Rather than asking the supplier individually to quote the software, I put it out for competitive bid, and then the suppliers got competitive. That was a huge victory and savings for the company. I used that example for years to come when building relationships, and that department never forgot to include Procurement again.

Challenge: Unresolved supplier conflicts and contract cancellations

All is going smoothly in the procurement world until one afternoon when you hear from a stakeholder looking to terminate their contract. Why? They aren’t happy with the supplier and have tried to resolve the issues with no success.

Opportunity: Preserve supplier relationships

While it certainly would’ve been helpful if you had known there were issues with the supplier before it got this far, now is your opportunity to shine as a strategic mediator.

First, listen to and document the problems reported by the department. Ask for any documentation they have on the matter, including emails and notes. Next, talk with the supplier. Remember that you and the stakeholders went through a thorough strategic sourcing process to select this supplier and solution and were confident in the decision.

Most often, you’ll discover a breakdown in communication somewhere. If the issue is fixable, take the steps needed to mediate between the two parties and get things moving smoothly again. If the problems are not fixable, begin supplier offboarding to minimize further risk to your company.

An example: My first of more than a thousand contracts resulted in a request for cancellation by the internal department. Active listening resulted in the discovery that implementation required more internal resources (time) than we planned for. This became overwhelming for the understaffed department, and as a result, they got frustrated with the supplier.

I knew that any of the other solutions we reviewed would require a similar implementation process. The real issue was not the supplier or the solution but a lack of proper internal resource allocation. This resulted in an internal agreement for more resources and an agreement with the supplier to help streamline the process. The mediation was a success, and the organization still uses the solution today.

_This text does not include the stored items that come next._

Definition overallScore : number :=
  Math_round
    (div (add (add consistencyScore volumeScore) reliabilityScore) n3).

(** The callback of [vendorPerformance.map]. *)
Definition scorecard_entry : entry :=
  {| e_vendorName := vendorName vendor;
     e_vendorTaxId := vendorTaxId vendor;
     totalSpend := Fin (total_spend vendor);
     invoiceCount := of_Z (invoice_count vendor);
     avgInvoiceValue := Fin (avg_invoice_value vendor);
     firstInvoice := first_invoice vendor;
     lastInvoice := last_invoice vendor;
     activeMonths := of_Z (active_months vendor);
     avgPaymentTerms := Fin (avg_payment_terms vendor);
     performanceScore :=
       {| overall := overallScore;
          consistency := Math_round consistencyScore;
          volume := Math_round volumeScore;
          reliability := Math_round reliabilityScore |} |}.

End Scores.

(** [scorecardData = vendorPerformance.map(...)] *)
Definition scorecardData (timeframe : number) (vendorPerformance : list row)
  : list entry :=
  map (scorecard_entry timeframe) vendorPerformance.

(** The scores with every operation rounded to binary64. *)
Module Rounded.

Section Scores.

Variable timeframe : number.
Variable vendor : row.

Definition consistencyScore : number :=
  Math_min n100
    (IEEE.mul (IEEE.div (of_Z (active_months vendor)) timeframe) n100).

Definition volumeScore : number :=
  Math_min n100 (IEEE.mul (IEEE.div (of_Z (invoice_count vendor)) n50) n100).

(** [vendor.avg_payment_terms] is a decimal; the comparison and the
    subtraction convert it to a number. *)
Definition reliabilityScore : number :=
  if gt (IEEE.round (avg_payment_terms vendor)) n0
  then Math_max n0
         (IEEE.sub n100 (IEEE.sub (IEEE.round (avg_payment_terms vendor)) n30))
  else n50.

Definition overallScore : number :=
  Math_round
    (IEEE.div (IEEE.add (IEEE.add consistencyScore volumeScore)
                        reliabilityScore) n3).

(** The callback of [vendorPerformance.map]. *)
Definition scorecard_entry : entry :=
  {| e_vendorName := vendorName vendor;
     e_vendorTaxId := vendorTaxId vendor;
     totalSpend := IEEE.round (total_spend vendor);
     invoiceCount := of_Z (invoice_count vendor);
     avgInvoiceValue := IEEE.round (avg_invoice_value vendor);
     firstInvoice := first_invoice vendor;
     lastInvoice := last_invoice vendor;
     activeMonths := of_Z (active_months vendor);
     avgPaymentTerms := IEEE.round (avg_payment_terms vendor);
     performanceScore :=
       {| overall := overallScore;
          consistency := Math_round consistencyScore;
          volume := Math_round volumeScore;
          reliability := Math_round reliabilityScore |} |}.

End Scores.

(** [scorecardData = vendorPerformance.map(...)] *)
Definition scorecardData (timeframe : number) (vendorPerformance : list row)
  : list entry :=
  map (scorecard_entry timeframe) vendorPerformance.

End Rounded.


(** A row with the three aggregates that drive the scores; the other
    columns do not enter any score. *)
Definition aggregate (invoiceCount activeMonths : Z) (avgPaymentTerms : Q)
  : row :=
  {| vendorName := "Tech Solutions Inc";
     vendorTaxId := None;
     invoice_count := invoiceCount;
     total_spend := 125000;
     avg_invoice_value := 2777.78;
     first_invoice := 0;
     last_invoice := 0;
     active_months := activeMonths;
     avg_payment_terms := avgPaymentTerms |}.

End PerformanceScorecard.


(* ================================================================== *)
(** ** GET /payment-reliability *)
(* ================================================================== *)

Module PaymentReliability.

Record row : Type := {
  vendorName : string;
  payment_records : Z;
  avg_payment_terms : Q;
  avg_discount_rate : Q;
  overdue_count : Z;
  discount_eligible : Z;
  potential_savings : Q;
  earliest_due : Z;
  latest_due : Z
}.

Record entry : Type := {
  e_vendorName : string;
  paymentRecords : number;
  avgPaymentTerms : number;
  avgDiscountRate : number;
  overdueCount : number;
  overdueRate : number;
  discountEligible : number;
  discountUtilization : number;
  potentialSavings : number;
  reliabilityScore : number;
  paymentWindow : Z * Z
}.

Section Scores.

Variable vendor : row.

Definition overdueRate_raw : number :=
  if gt (of_Z (payment_records vendor)) n0
  then mul (div (of_Z (overdue_count vendor))
                (of_Z (payment_records vendor))) n100
  else n0.

Definition discountUtilization_raw : number :=
  if gt (of_Z (payment_records vendor)) n0
  then mul (div (of_Z (discount_eligible vendor))
                (of_Z (payment_records vendor))) n100
  else n0.

Definition reliabilityScore_raw : number :=
  Math_max n0 (sub n100 (mul overdueRate_raw (of_Z 2))).

(** The callback of [paymentReliability.map]. *)
Definition reliability_entry : entry :=
  {| e_vendorName := vendorName vendor;
     paymentRecords := of_Z (payment_records vendor);
     avgPaymentTerms := Fin (avg_payment_terms vendor);
     avgDiscountRate := Fin (avg_discount_rate vendor);
     overdueCount := of_Z (overdue_count vendor);
     overdueRate := round2 overdueRate_raw;
     discountEligible := of_Z (discount_eligible vendor);
     discountUtilization := round2 discountUtilization_raw;
     potentialSavings := Fin (potential_savings vendor);
     reliabilityScore := Math_round reliabilityScore_raw;
     paymentWindow := (earliest_due vendor, latest_due vendor) |}.

End Scores.

Definition reliabilityData (paymentReliability : list row) : list entry :=
  map reliability_entry paymentReliability.

(** The rates and the score with every operation rounded to binary64. *)
Module Rounded.

Section Scores.

Variable vendor : row.

Definition overdueRate_raw : number :=
  if gt (of_Z (payment_records vendor)) n0
  then IEEE.mul (IEEE.div (of_Z (overdue_count vendor))
                          (of_Z (payment_records vendor))) n100
  else n0.

Definition discountUtilization_raw : number :=
  if gt (of_Z (payment_records vendor)) n0
  then IEEE.mul (IEEE.div (of_Z (discount_eligible vendor))
                          (of_Z (payment_records vendor))) n100
  else n0.

Definition reliabilityScore_raw : number :=
  Math_max n0 (IEEE.sub n100 (IEEE.mul overdueRate_raw (of_Z 2))).

(** The callback of [paymentReliability.map]. *)
Definition reliability_entry : entry :=
  {| e_vendorName := vendorName vendor;
     paymentRecords := of_Z (payment_records vendor);
     avgPaymentTerms := IEEE.round (avg_payment_terms vendor);
     avgDiscountRate := IEEE.round (avg_discount_rate vendor);
     overdueCount := of_Z (overdue_count vendor);
     overdueRate := IEEE.round2 overdueRate_raw;
     discountEligible := of_Z (discount_eligible vendor);
     discountUtilization := IEEE.round2 discountUtilization_raw;
     potentialSavings := IEEE.round (potential_savings vendor);
     reliabilityScore := Math_round reliabilityScore_raw;
     paymentWindow := (earliest_due vendor, latest_due vendor) |}.

End Scores.

Definition reliabilityData (paymentReliability : list row) : list entry :=
  map reliability_entry paymentReliability.

End Rounded.


(** A row with the two counts that drive the score. *)
Definition aggregate (overdueCount paymentRecords : Z) : row :=
  {| vendorName := "Tech Solutions Inc";
     payment_records := paymentRecords;
     avg_payment_terms := 30.5;
     avg_discount_rate := 2.5;
     overdue_count := overdueCount;
     discount_eligible := 0;
     potential_savings := 0;
     earliest_due := 0;
     latest_due := 0 |}.

End PaymentReliability.

(* ================================================================== *)
(** ** GET /spending-trends *)
(* ================================================================== *)

Module SpendingTrends.

(** One element of a vendor's [trends] array; [month] is the timestamp
    [new Date(month).getTime()] of the month's first day. *)
Record trend : Type := {
  month : Z;
  invoiceCount : Z;
  monthlySpend : Q;
  avgInvoiceValue : Q
}.

Record summary : Type := {
  totalSpend : number;
  avgMonthlySpend : number;
  growthRate : number;
  activeMonths : Z;
  totalInvoices : number
}.

Record entry : Type := {
  vendorName : string;
  trends : list trend;
  summary_of : summary
}.

(** [(a, b) => new Date(a.month).getTime() - new Date(b.month).getTime()] *)
Definition by_month (a b : trend) : number :=
  sub (of_Z (month a)) (of_Z (month b)).

(** [arr.reduce((sum, t) => sum + t.monthlySpend, 0)] *)
Definition spend_sum (arr : list trend) : number :=
  sum_by (fun t => Fin (monthlySpend t)) arr.

Section Vendor.

Variable name : string.
Variable vendor_trends : list trend.

Definition sortedTrends : list trend := sort by_month vendor_trends.

Definition recent : list trend := slice sortedTrends (of_Z (-3)) None.

Definition previous : list trend :=
  slice sortedTrends (of_Z (-6)) (Some (of_Z (-3))).

Definition recentAvg : number := div (spend_sum recent) (length_of recent).

Definition previousAvg : number :=
  if gt (length_of previous) n0
  then div (spend_sum previous) (length_of previous)
  else recentAvg.

Definition growthRate_raw : number :=
  if gt previousAvg n0
  then mul (div (sub recentAvg previousAvg) previousAvg) n100
  else n0.

(** [trends.sort] sorts in place, so [trends] below is the sorted
    array as well. *)
Definition total_spend : number := spend_sum sortedTrends.

Definition avgMonthlySpend_raw : number :=
  div total_spend (length_of sortedTrends).

(** The callback of [Object.entries(trendsByVendor).map]. *)
Definition trend_entry : entry :=
  {| vendorName := name;
     trends := sortedTrends;
     summary_of :=
       {| totalSpend := total_spend;
          avgMonthlySpend := round2 avgMonthlySpend_raw;
          growthRate := round2 growthRate_raw;
          activeMonths := Z.of_nat (List.length sortedTrends);
          totalInvoices :=
            sum_by (fun t => of_Z (invoiceCount t)) sortedTrends |} |}.

End Vendor.

(** A month with the given spend; [k] numbers the months. *)
Definition point (k : Z) (spend : Q) : trend :=
  {| month := k; invoiceCount := 1; monthlySpend := spend;
     avgInvoiceValue := spend |}.

(** The summary with every operation rounded to binary64. *)
Module Rounded.

(** [arr.reduce((sum, t) => sum + t.monthlySpend, 0)], where
    [monthlySpend] is [parseFloat(record.monthly_spend)]. *)
Definition spend_sum (arr : list trend) : number :=
  IEEE.sum_by (fun t => IEEE.round (monthlySpend t)) arr.

Section Vendor.

Variable name : string.
Variable vendor_trends : list trend.

Definition recentAvg : number :=
  IEEE.div (spend_sum (recent vendor_trends))
           (length_of (recent vendor_trends)).

Definition previousAvg : number :=
  if gt (length_of (previous vendor_trends)) n0
  then IEEE.div (spend_sum (previous vendor_trends))
                (length_of (previous vendor_trends))
  else recentAvg.

Definition growthRate_raw : number :=
  if gt previousAvg n0
  then IEEE.mul (IEEE.div (IEEE.sub recentAvg previousAvg) previousAvg) n100
  else n0.

Definition total_spend : number := spend_sum (sortedTrends vendor_trends).

Definition avgMonthlySpend_raw : number :=
  IEEE.div total_spend (length_of (sortedTrends vendor_trends)).

(** The callback of [Object.entries(trendsByVendor).map]. *)
Definition trend_entry : entry :=
  {| vendorName := name;
     trends := sortedTrends vendor_trends;
     summary_of :=
       {| totalSpend := total_spend;
          avgMonthlySpend := IEEE.round2 avgMonthlySpend_raw;
          growthRate := IEEE.round2 growthRate_raw;
          activeMonths := Z.of_nat (List.length (sortedTrends vendor_trends));
          totalInvoices :=
            IEEE.sum_by (fun t => of_Z (invoiceCount t))
                        (sortedTrends vendor_trends) |} |}.

End Vendor.

End Rounded.


(** One row of the monthly query: a (vendor, month) pair. *)
Record row : Type := {
  r_vendorName : string;
  r_month : Z;
  invoice_count : Z;
  monthly_spend : Q;
  avg_invoice_value : Q
}.

(** The object pushed to a vendor's array for a row. *)
Definition to_trend (record : row) : trend :=
  {| month := r_month record;
     invoiceCount := invoice_count record;
     monthlySpend := monthly_spend record;
     avgInvoiceValue := avg_invoice_value record |}.

(** [if (!acc[vendorName]) acc[vendorName] = []; acc[vendorName].push(t)]
    for a [vendorName] the object does not inherit.  The own properties
    of the grouping object are kept with their values, in the order in
    which they were created. *)
Fixpoint push_trend (name : string) (t : trend)
         (acc : list (string * list trend)) : list (string * list trend) :=
  match acc with
  | [] => [(name, [t])]
  | (key, pushed) :: rest =>
      if String.eqb key name then (key, pushed ++ [t]) :: rest
      else (key, pushed) :: push_trend name t rest
  end.

(** The callback of [spendingTrends.reduce].  For a vendor named like a
    property of [Object.prototype], [acc[vendorName]] is that property:
    no array is created, and [.push] throws. *)
Definition collect (acc : list (string * list trend)) (record : row)
  : outcome (list (string * list trend)) :=
  if Keys.inherited (r_vendorName record)
  then Thrown "acc[vendorName].push is not a function"
  else Returned (push_trend (r_vendorName record) (to_trend record) acc).

(** [trendsByVendor = spendingTrends.reduce(..., {})]: the own properties
    in creation order. *)
Definition trendsByVendor (spendingTrends : list row)
  : outcome (list (string * list trend)) :=
  reduce collect spendingTrends [].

Challenge: Parts of the organization view Procurement as red-tape

In the first challenge, the department inadvertently failed to include Procurement. But what if getting a seat at the decision-making table is difficult because your organization sees Procurement as a red-tape obstacle instead of a strategic asset?

Opportunity: Show them value on the bottom line

Sometimes, it pays to speak the business love language of the decision-makers. Show them the money by creating an annual or quarterly balance sheet that itemizes procurement costs and savings, cost avoidance, and revenue to the company.

For example: As a procurement leader, I realized that Procurement drove the company’s bottom line in many ways that our leaders did not always notice. Since the Procurement department fell under the Chief Financial Officer, I decided that accounting and finance-based reporting would be most effective.

The balance sheet reflected procurement savings and revenue that would have otherwise never gotten recognized. Numbers on a spreadsheet itemized with brief descriptions were more influential than anything I could have said or written. The procurement balance sheet helped to define Procurement’s value to the company.

The procurement management process: The art of being flexibly inflexible

A man reviews a procurement management process flow chart

Procurement management stands on a solid foundation of processes that are a roadmap for the way a company gets the goods and services they need to succeed. The procurement management process is the pinnacle of these processes.

But procurement professionals know that every day in procurement looks different. New challenges, new technology, innovations, and the need for continuous improvement are just a few of the things we prepare for daily. 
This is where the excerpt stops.